Look for the word "MainError". Copy every line of the listing where it occurs.

▶ [Available records]:
═══

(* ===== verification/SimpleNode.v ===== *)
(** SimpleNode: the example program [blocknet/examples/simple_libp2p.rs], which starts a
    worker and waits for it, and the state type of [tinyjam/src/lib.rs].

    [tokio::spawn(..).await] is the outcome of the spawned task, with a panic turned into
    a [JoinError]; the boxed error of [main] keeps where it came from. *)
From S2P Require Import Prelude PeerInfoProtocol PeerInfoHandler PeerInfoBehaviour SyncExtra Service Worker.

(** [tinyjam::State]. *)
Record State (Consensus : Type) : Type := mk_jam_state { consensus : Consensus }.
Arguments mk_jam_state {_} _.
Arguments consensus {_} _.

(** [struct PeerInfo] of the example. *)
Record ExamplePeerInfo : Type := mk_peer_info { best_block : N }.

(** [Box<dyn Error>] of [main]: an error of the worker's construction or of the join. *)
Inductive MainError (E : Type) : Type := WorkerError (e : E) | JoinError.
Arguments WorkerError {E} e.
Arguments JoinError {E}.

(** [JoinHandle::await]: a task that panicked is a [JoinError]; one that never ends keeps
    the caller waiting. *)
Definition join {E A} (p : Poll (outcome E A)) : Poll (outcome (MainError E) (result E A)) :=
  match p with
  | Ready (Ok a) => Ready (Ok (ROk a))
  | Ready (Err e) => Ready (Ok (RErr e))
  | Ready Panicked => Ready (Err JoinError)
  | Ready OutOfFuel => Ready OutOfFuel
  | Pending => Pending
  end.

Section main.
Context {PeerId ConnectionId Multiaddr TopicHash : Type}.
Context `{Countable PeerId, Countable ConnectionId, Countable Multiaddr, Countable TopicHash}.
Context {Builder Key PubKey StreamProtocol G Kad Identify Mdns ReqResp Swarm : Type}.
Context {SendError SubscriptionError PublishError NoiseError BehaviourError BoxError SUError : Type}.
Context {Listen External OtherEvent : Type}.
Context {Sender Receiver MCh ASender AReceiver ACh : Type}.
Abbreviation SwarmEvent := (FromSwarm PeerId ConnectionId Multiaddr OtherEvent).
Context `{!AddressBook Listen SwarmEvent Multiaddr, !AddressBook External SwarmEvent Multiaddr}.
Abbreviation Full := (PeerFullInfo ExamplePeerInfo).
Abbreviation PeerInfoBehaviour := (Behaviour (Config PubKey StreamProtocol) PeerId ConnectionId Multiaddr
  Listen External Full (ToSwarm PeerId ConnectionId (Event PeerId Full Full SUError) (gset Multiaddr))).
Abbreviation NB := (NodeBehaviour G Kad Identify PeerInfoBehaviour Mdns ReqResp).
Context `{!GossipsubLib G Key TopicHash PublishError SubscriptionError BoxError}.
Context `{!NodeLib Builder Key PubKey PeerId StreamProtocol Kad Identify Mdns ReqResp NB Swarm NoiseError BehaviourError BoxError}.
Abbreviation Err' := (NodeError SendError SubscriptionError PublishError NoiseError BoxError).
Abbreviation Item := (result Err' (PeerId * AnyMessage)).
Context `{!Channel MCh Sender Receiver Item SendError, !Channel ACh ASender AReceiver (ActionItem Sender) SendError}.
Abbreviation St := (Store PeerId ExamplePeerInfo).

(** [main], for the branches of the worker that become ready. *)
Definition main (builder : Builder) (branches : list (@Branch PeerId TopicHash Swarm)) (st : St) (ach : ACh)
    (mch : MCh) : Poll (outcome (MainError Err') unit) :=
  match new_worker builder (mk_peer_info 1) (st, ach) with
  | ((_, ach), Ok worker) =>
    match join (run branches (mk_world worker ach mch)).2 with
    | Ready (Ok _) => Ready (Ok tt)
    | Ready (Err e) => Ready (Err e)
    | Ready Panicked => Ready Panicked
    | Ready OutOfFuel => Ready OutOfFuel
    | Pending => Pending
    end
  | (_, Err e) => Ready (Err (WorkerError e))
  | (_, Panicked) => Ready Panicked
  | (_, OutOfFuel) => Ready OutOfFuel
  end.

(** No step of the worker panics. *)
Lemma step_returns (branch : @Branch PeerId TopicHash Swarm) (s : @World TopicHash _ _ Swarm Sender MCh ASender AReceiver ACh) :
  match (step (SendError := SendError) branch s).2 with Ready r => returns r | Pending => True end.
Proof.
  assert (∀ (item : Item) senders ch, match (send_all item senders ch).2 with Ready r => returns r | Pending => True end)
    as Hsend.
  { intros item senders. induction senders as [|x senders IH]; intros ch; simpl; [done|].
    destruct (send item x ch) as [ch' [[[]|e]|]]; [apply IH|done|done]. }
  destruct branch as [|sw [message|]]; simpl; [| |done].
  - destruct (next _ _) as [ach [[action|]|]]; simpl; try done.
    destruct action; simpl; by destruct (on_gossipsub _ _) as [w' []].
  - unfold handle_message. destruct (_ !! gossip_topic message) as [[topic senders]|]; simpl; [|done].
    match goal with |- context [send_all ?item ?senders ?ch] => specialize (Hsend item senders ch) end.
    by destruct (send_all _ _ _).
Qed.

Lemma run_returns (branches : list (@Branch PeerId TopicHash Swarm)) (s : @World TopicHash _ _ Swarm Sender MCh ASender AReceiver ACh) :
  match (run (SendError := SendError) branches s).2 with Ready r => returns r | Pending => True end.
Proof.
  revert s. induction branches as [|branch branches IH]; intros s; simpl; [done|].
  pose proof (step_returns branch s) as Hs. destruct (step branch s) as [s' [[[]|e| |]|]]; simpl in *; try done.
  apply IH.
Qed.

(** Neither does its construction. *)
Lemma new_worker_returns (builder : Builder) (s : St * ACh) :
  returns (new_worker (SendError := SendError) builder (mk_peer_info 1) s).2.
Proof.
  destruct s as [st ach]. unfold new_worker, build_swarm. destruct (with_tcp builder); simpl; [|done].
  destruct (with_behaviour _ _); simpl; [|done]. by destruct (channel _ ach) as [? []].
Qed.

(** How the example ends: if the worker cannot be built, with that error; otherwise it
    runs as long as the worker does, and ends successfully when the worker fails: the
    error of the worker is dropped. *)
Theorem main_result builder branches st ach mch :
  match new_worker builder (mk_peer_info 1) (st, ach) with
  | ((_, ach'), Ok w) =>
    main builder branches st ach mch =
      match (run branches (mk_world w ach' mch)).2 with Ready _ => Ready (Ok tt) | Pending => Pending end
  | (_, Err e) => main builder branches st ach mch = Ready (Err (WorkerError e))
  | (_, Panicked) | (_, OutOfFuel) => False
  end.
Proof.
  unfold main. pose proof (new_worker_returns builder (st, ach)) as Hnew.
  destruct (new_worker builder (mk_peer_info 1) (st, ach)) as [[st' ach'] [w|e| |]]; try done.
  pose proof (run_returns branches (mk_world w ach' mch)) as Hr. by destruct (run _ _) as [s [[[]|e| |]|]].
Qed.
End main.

═══

▶ [The answer]:
Inductive MainError (E : Type) : Type := WorkerError (e : E) | JoinError.
Definition join {E A} (p : Poll (outcome E A)) : Poll (outcome (MainError E) (result E A)) :=
    (mch : MCh) : Poll (outcome (MainError Err') unit) :=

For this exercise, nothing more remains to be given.